David- There is a saying that “fortuitous outcomes reinforce poor tactics,” meaning that just because we got lucky doesn’t mean that we really came up with the best solution. Critical debriefs…just like we do here…are invaluable in learning how to reduce the role of luck.
Rob- Where would I learn to plan my defense?
David- The best place is right in the 8 inches between your ears.
Rob- Where are we headed for our last story?
David- Our fourth story took place in Atlanta, Georgia.
Rob- Fourth story- Are you armed at work?
You are a woman and you drive for a rideshare company. It is a half-hour before midnight when you drop a ride at a motel. The passenger gets in his car and tries to block you in the motel parking lot. You drive around him and he follows you. You pull into a shopping center parking lot. Your pursuer gets out of his car and moves toward you. You present your firearm and shoot him. Now he stops.
Your attacker claimed to be an off duty policeman. In fact, he is a 21 year old male with drugs in his car. He is taken to the hospital for treatment of his gunshot wounds. He is arrested for aggravated assault with a motor vehicle, impersonating a police officer, possession of cocaine, marajuana, and drug paraphernalia. He is held in jail awaiting bond.
David- I like that she was armed and had her permit. I like that our defender recognized a threat when a stranger got out of his car and closed the distance. She had run into a curb and could not drive her car away. She stopped shooting when the threat stopped. She stayed at the scene, called 911, and gave a brief statement to the police.

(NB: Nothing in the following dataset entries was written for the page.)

(** The pair at [lo k]. *)
Lemma left_pair b fl k :
  state b fl → (k < N)%nat → filled k (λ _, False) fl →
  ∃ b' fl' f, initfree_pair b k (lo k) = Done (b', f) ∧ state b' fl' ∧
    filled k (λ e, lo k < hi k ∧ lo k `mod` 2 = 1 ∧ e = lo k) fl' ∧
    f = if decide (lo k < hi k ∧ lo k `mod` 2 = 1) then blk_size k else 0.
Proof.
  intros Hst Hk Hfl. pose proof (lo_pos k) as Hp. pose proof (lo_top k ltac:(lia)) as Ht.
  pose proof (hi_top k ltac:(lia)) as Hht. pose proof (P_even k Hk) as He. pose proof (not_single k) as Hns.
  assert (Hpar : lo k `mod` 2 = 0 ∨ lo k `mod` 2 = 1) by zdm.
  destruct (decide (lo k < hi k ∧ lo k `mod` 2 = 1)) as [[Hlt Hodd]|Hno].
  - destruct (pair_differs b fl k (lo k) (lo k) (λ _, False) Hst Hk Hfl) as (b' & fl' & Hr & Hst' & Hfl'); [lia|done| |].
    { left. rewrite buddy_odd by done. rewrite !ab_marked by lia. split_and!; [done| |].
      - apply bool_decide_false. lia.
      - apply bool_decide_true. lia. }
    exists b', fl', (blk_size k). split_and!; [done|done| |done]. eapply filled_ext; [|exact Hfl']. naive_solver.
  - exists b, fl, 0. split_and!; [|done| |done].
    + eapply pair_same; [done|done|]. destruct Hpar as [Hev|Hod].
      * rewrite buddy_even by done. rewrite !ab_marked by lia. apply bool_decide_ext. specialize (Hns Hev). zdm.
      * rewrite buddy_odd by done. rewrite !ab_marked by lia. apply bool_decide_ext. zdm.
    + eapply filled_ext; [|exact Hfl]. naive_solver.
Qed.

(** The pair at [hi k]. *)
Lemma right_pair b fl k :
  state b fl → (k < N)%nat → lo k < hi k → filled k (λ e, lo k < hi k ∧ lo k `mod` 2 = 1 ∧ e = lo k) fl →
  ∃ b' fl' f, initfree_pair b k (hi k) = Done (b', f) ∧ state b' fl' ∧ filled k (free_blk k) fl' ∧
    f = if decide (hi k `mod` 2 = 1) then blk_size k else 0.
Proof.
  intros Hst Hk Hlt Hfl. pose proof (lo_pos k) as Hp.
  pose proof (hi_top k ltac:(lia)) as Hht. pose proof (P_even k Hk) as He. pose proof (not_single k) as Hns.
  case_decide as Hodd.
  - destruct (pair_differs b fl k (hi k) (hi k - 1) _ Hst Hk Hfl) as (b' & fl' & Hr & Hst' & Hfl'); [lia| | |].
    { intros e (_ & Ho & ->). split; [apply free_blk_ends; auto|]. zdm. }
    { right. rewrite buddy_odd by done. rewrite !ab_marked by lia. split_and!; [done| |].
      - apply bool_decide_true. zdm.
      - apply bool_decide_false. lia. }
    exists b', fl', (blk_size k). split_and!; [done|done| |done]. eapply filled_ext; [|exact Hfl'].
    intros e. rewrite free_blk_ends. naive_solver.
  - exists b, fl, 0. split_and!; [|done| |done].
    + eapply pair_same; [done|done|]. rewrite buddy_even by zdm. rewrite !ab_marked by lia. apply bool_decide_ext. zdm.
    + eapply filled_ext; [|exact Hfl]. intros e. rewrite free_blk_ends. naive_solver.
Qed.
(* ===== verification/Log.v ===== *)
(** * The redo log of [log.rs]

    The log makes a group of file-system calls atomic: [commit] copies the
    modified blocks from the buffer cache to the log area, writes the header
    (the commit point), installs the blocks at home and clears the header;
    [recover] runs at boot and replays a committed log.

    The buffer cache is used through an interface, the class [BlockCache]: the
    operations of [BCACHE] and [BufGuard] that the log calls, each of which may
    panic or not return.  [BlockCacheLaws] says what a call has done when it
    returns, and that one that does not return leaves the disk alone, apart
    from the block it was told to write.  [BioLog] shows that [bio.rs] as it
    is written keeps these laws. *)

From S2P Require Import Prelude.

Open Scope Z_scope.

Definition BSIZE : nat := 1024.
Definition MAXOPBLOCKS : Z := 10.
Definition LOGSIZE : Z := MAXOPBLOCKS * 3.
Definition ROOTDEV : Z := 1.

Abbreviation block := (list Z).

(** ** Calls that change a store

    A call takes the store of the cache and the disk, and leaves it changed
    whether it returns, panics or does not return ([None]). *)
Definition io (T A : Type) : Type := T → T * option (outcome A).

#[export] Instance io_ret T : MRet (io T) := λ A a s, (s, Some (Done a)).
#[export] Instance io_bind T : MBind (io T) := λ A B f m s,
  match m s with
  | (s1, Some (Done a)) => f a s1
  | (s1, Some (Panic msg)) => (s1, Some (Panic msg))
  | (s1, Some (Fault a)) => (s1, Some (Fault a))
  | (s1, None) => (s1, None)
  end.

Definition lift {T A} (o : outcome A) : io T A := λ s, (s, Some o).
Definition gets {T A} (f : T → A) : io T A := λ s, (s, Some (Done (f s))).
Definition modify {T} (f : T → T) : io T unit := λ s, (f s, Some (Done tt)).

(** ** The buffer cache as the log sees it *)
Class BlockCache (T : Type) := {
  buf_guard : Type;                                 (* [BufGuard] *)
  bread : Z → Z → io T buf_guard;                   (* [BCACHE.read(dev, blockno)] *)
  gdata : T → buf_guard → block;                    (* the bytes of the buffer *)
  gblockno : T → buf_guard → Z;                     (* [blockno()] *)
  gfill : buf_guard → block → T → T;                (* writing the bytes of the buffer *)
  gwrite : buf_guard → io T unit;                   (* [write()] *)
  gpin : buf_guard → T → T;                         (* [pin()] *)
  gunpin : buf_guard → T → T;                       (* [unpin()] *)
  gdrop : buf_guard → io T unit;                    (* [drop] *)
  view : T → Z → block;                             (* what a reader of the block gets *)
  disk : T → Z → block;                             (* what the disk holds *)
  writes : T → list (Z * block);                    (* the block writes so far *)
  held : T → list (buf_guard * Z);                  (* the guards in use and their blocks, last first *)
  pins : T → Z → Z;                                 (* how often a block is pinned *)
  ready : T → Prop;                                 (* the invariant of the cache *)
  reliable : T → Prop;                              (* calls return, see the laws *)
}.

Definition bupd (d : Z → block) (b : Z) (x : block) (c : Z) : block :=
  if decide (c = b) then x else d c.

Definition apply_writes (d : Z → block) (ws : list (Z * block)) : Z → block :=
  foldl (λ d w, bupd d w.1 w.2) d ws.

Section laws.
Context {T : Type} `{BlockCache T}.

(** From [s] the call [m] returns with [Q], or it stops for good with [stop];
    the second never happens in a reliable store. *)
Definition after {A} (m : io T A) (s : T) (Q : A → T → Prop) (stop : T → Prop) : Prop :=
  match m s with
  | (s', Some (Done a)) => Q a s'
  | (s', _) => ¬ reliable s ∧ stop s'
  end.

(** From [s] to [s'] the blocks [ws] have been written to disk. *)
Definition written (s : T) (ws : list (Z * block)) (s' : T) : Prop :=
  (∀ c, disk s' c = apply_writes (disk s) ws c) ∧ writes s' = writes s ++ ws.

(** What a reader sees, the pins and reliability stay. *)
Definition keeps (s s' : T) : Prop :=
  ready s' ∧ (∀ c, view s' c = view s c) ∧ (∀ c, pins s' c = pins s c) ∧ (reliable s → reliable s').
End laws.

(** The contract of the cache.  A process that holds at most one guard may ask
    for one of another block; a guard is dropped when its block is on disk or
    pinned; a call that does not return leaves the disk alone, and [write] may
    have written its block or not. *)
Class BlockCacheLaws (T : Type) `{BlockCache T} := {
  bread_law : ∀ s b, ready s → (∀ g, (g, b) ∉ held s) → (length (held s) ≤ 1)%nat →
    after (bread ROOTDEV b) s
      (λ g s', keeps s s' ∧ written s [] s' ∧ held s' = (g, b) :: held s) (written s []);
  guard_law : ∀ s g b, ready s → (g, b) ∈ held s → gdata s g = view s b;
  gfill_law : ∀ s g b x, ready s → (g, b) ∈ held s → length x = BSIZE →
    let s' := gfill g x s in
    ready s' ∧ (∀ c, view s' c = bupd (view s) b x c) ∧ (∀ c, pins s' c = pins s c) ∧
    (reliable s → reliable s') ∧ written s [] s' ∧ held s' = held s;
  gwrite_law : ∀ s g b, ready s → (g, b) ∈ held s →
    after (gwrite g) s
      (λ _ s', keeps s s' ∧ written s [(b, view s b)] s' ∧ held s' = held s)
      (λ s', written s [] s' ∨ written s [(b, view s b)] s');
  gunpin_law : ∀ s g b, ready s → (g, b) ∈ held s → 1 ≤ pins s b →
    let s' := gunpin g s in
    ready s' ∧ (∀ c, view s' c = view s c) ∧
    (∀ c, pins s' c = if decide (c = b) then pins s b - 1 else pins s c) ∧
    (reliable s → reliable s') ∧ written s [] s' ∧ held s' = held s;
  gdrop_law : ∀ s g b gs, ready s → held s = (g, b) :: gs → (view s b = disk s b ∨ 1 ≤ pins s b) →
    after (gdrop g) s (λ _ s', keeps s s' ∧ written s [] s' ∧ held s' = gs) (written s []);
  view_size : ∀ s b, ready s → length (view s b) = BSIZE;
}.

(** ** The header *)
Record LogHeader := mkHead { n : Z; hblock : list Z }.

Record Log := mkLog {
  start : Z;
  size : Z;
  dev : Z;
  outstanding : Z;
  committing : bool;
  lh : LogHeader;
}.

Definition set_lh (l : Log) (h : LogHeader) : Log :=
  mkLog (start l) (size l) (dev l) (outstanding l) (committing l) h.
Definition set_n (l : Log) (v : Z) : Log := set_lh l (mkHead v (hblock (lh l))).

Definition sizeof_LogHeader : nat := 4 + 4 * 30.

(** The words of the [repr(C)] structure, little endian. *)
Fixpoint decode_words (k : nat) (bs : list Z) : list Z :=
  match k with
  | O => []
  | S k => le_val (take 4 bs) :: decode_words k (drop 4 bs)
  end.

Definition encode_words (ws : list Z) : list Z := ws ≫= le_bytes 4.

Definition decode_head (x : block) : LogHeader :=
  mkHead (le_val (take 4 x)) (decode_words 30 (drop 4 x)).

(** [*hb = self.lh]: the rest of the block keeps its contents. *)
Definition encode_head (h : LogHeader) (x : block) : block :=
  encode_words (n h :: hblock h) ++ drop sizeof_LogHeader x.

Section ops.
Context {T : Type} `{BlockCache T}.

Definition read_head (l : Log) : io T Log :=
  buf ← bread (dev l) (start l);
  x ← gets (λ s, gdata s buf);
  gdrop buf;;
  mret (set_lh l (decode_head x)).

(** [for tail in 0..self.lh.n], [k] rounds left. *)
Fixpoint install_loop (l : Log) (recovering : bool) (tail : Z) (k : nat) : io T unit :=
  match k with
  | O => mret tt
  | S k =>
      a ← lift (checked_add32 (start l) tail);
      a ← lift (checked_add32 a 1);
      lbuf ← bread (dev l) a;
      b ← lift (index (hblock (lh l)) tail);
      dbuf ← bread (dev l) b;
      x ← gets (λ s, gdata s lbuf);
      modify (gfill dbuf x);;
      gwrite dbuf;;
      (if recovering then mret tt else modify (gunpin dbuf));;
      gdrop dbuf;;
      gdrop lbuf;;
      install_loop l recovering (tail + 1) k
  end.

Definition install_trans (l : Log) (recovering : bool) : io T unit :=
  install_loop l recovering 0 (Z.to_nat (n (lh l))).

Definition write_head (l : Log) : io T unit :=
  buf ← bread (dev l) (start l);
  x ← gets (λ s, gdata s buf);
  modify (gfill buf (encode_head (lh l) x));;
  gwrite buf;;
  gdrop buf.

Definition recover (l : Log) : io T Log :=
  l1 ← read_head l;
  install_trans l1 true;;
  let l2 := set_n l1 0 in
  write_head l2;;
  mret l2.

Definition new (logstart nlog dev : Z) : io T Log :=
  recover (mkLog logstart nlog dev 0 false (mkHead 0 (replicate 30 0))).

Fixpoint write_log_loop (l : Log) (tail : Z) (k : nat) : io T unit :=
  match k with
  | O => mret tt
  | S k =>
      a ← lift (checked_add32 (start l) tail);
      a ← lift (checked_add32 a 1);
      to ← bread (dev l) a;
      b ← lift (index (hblock (lh l)) tail);
      from ← bread (dev l) b;
      x ← gets (λ s, gdata s from);
      modify (gfill to x);;
      gwrite to;;
      gdrop from;;
      gdrop to;;
      write_log_loop l (tail + 1) k
  end.

Definition write_log (l : Log) : io T unit :=
  write_log_loop l 0 (Z.to_nat (n (lh l))).

Definition commit (l : Log) : io T Log :=
  if decide (0 < n (lh l)) then
    write_log l;;
    write_head l;;
    install_trans l false;;
    let l1 := set_n l 0 in
    write_head l1;;
    mret l1
  else mret l.

(** ** The operations under the lock *)

(** [Mutex<Log>::init]: the assertion on the header size. *)
Definition init : outcome unit :=
  if decide (BSIZE ≤ sizeof_LogHeader)%nat then Done tt
  else Panic "initlog: too big log header".

(** One round of the loop of [begin_op]: [None] when the caller sleeps on
    the log and tries again. *)
Definition begin_op (l : Log) : option Log :=
  if committing l then None
  else if decide (LOGSIZE < n (lh l) + (outstanding l + 1) * MAXOPBLOCKS) then None
  else Some (mkLog (start l) (size l) (dev l) (outstanding l + 1) (committing l) (lh l)).

(** The first critical section of [end_op]: whether the caller commits
    ([true]) or wakes the waiters ([false]). *)
Definition end_op_enter (l : Log) : outcome (Log * bool) :=
  o ← checked_sub (outstanding l) 1;
  if committing l then Panic "log.commiting"
  else if decide (o = 0) then
    Done (mkLog (start l) (size l) (dev l) o true (lh l), true)
  else Done (mkLog (start l) (size l) (dev l) o false (lh l), false).

(** The second critical section, after [commit]. *)
Definition end_op_leave (l : Log) : Log :=
  mkLog (start l) (size l) (dev l) (outstanding l) false (lh l).

Definition end_op (l : Log) : io T Log :=
  '(l1, c) ← lift (end_op_enter l);
  if (c : bool) then
    l2 ← commit l1;
    mret (end_op_leave l2)
  else mret l1.

(** [write]: the caller has modified the buffer of block [blockno]; [take_slot]
    is what happens to the log itself, and tells whether a slot was taken
    ([false]: the block was absorbed). *)
Definition take_slot (l : Log) (blockno : Z) : outcome (Log * bool) :=
  big ← (if decide (LOGSIZE ≤ n (lh l)) then Done true
         else m ← checked_sub (size l) 1; Done (bool_decide (m ≤ n (lh l))));
  if (big : bool) then Panic "too big a transaction"
  else if decide (outstanding l < 1) then Panic "LOG.write outside of trans"
  else if decide (blockno ∈ take (Z.to_nat (n (lh l))) (hblock (lh l))) then Done (l, false)
  else
    bs ← store (hblock (lh l)) (n (lh l)) blockno;
    Done (set_lh l (mkHead (n (lh l) + 1) bs), true).

Definition write (l : Log) (b : buf_guard) : io T Log :=
  blockno ← gets (λ s, gblockno s b);
  '(l1, taken) ← lift (take_slot l blockno);
  (if (taken : bool) then modify (gpin b) else mret tt);;
  gdrop b;;
  mret l1.
End ops.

This is scary in so many ways. You’re being chased at night. As a professional driver I want you to plan ahead. Have safe places you can get to in an emergency. It reminds me of patrolling tactics in the military where we are continually scanning for…among other things…cover we can get to if we are ambushed or attacked. So think about places you can get to quickly, like businesses which have video cameras or that you can run into quickly and call for help. Top-end hotels will have staff at the front door all the time. Know where your local police stations are. Do you have a voice assistant on your phone so you can say police near me, and call 911?
Rob- Are those plans common knowledge amongst drivers?
David- I don’t know, but it should be, whether you are driving or not. We talk about awareness all the time, and that usually means being aware of threats. But another important type of awareness is location awareness. What are your exits, your escape routes?
Can you give police an accurate location on the phone?
Rob- Is there anything else you want your students to do if they were in a situation like this one?
Rob- That wraps up this episode. David, thank you for helping us again. Where can we learn more about you?
David- Look for my written articles at deltabravocharlie.com
Rob- I noticed that you wrote about the mass murder in Buffalo, New York. So did I. After you look at David articles, then please leave him a message on the podcast episode webpage.
David- We share this podcast with you for free.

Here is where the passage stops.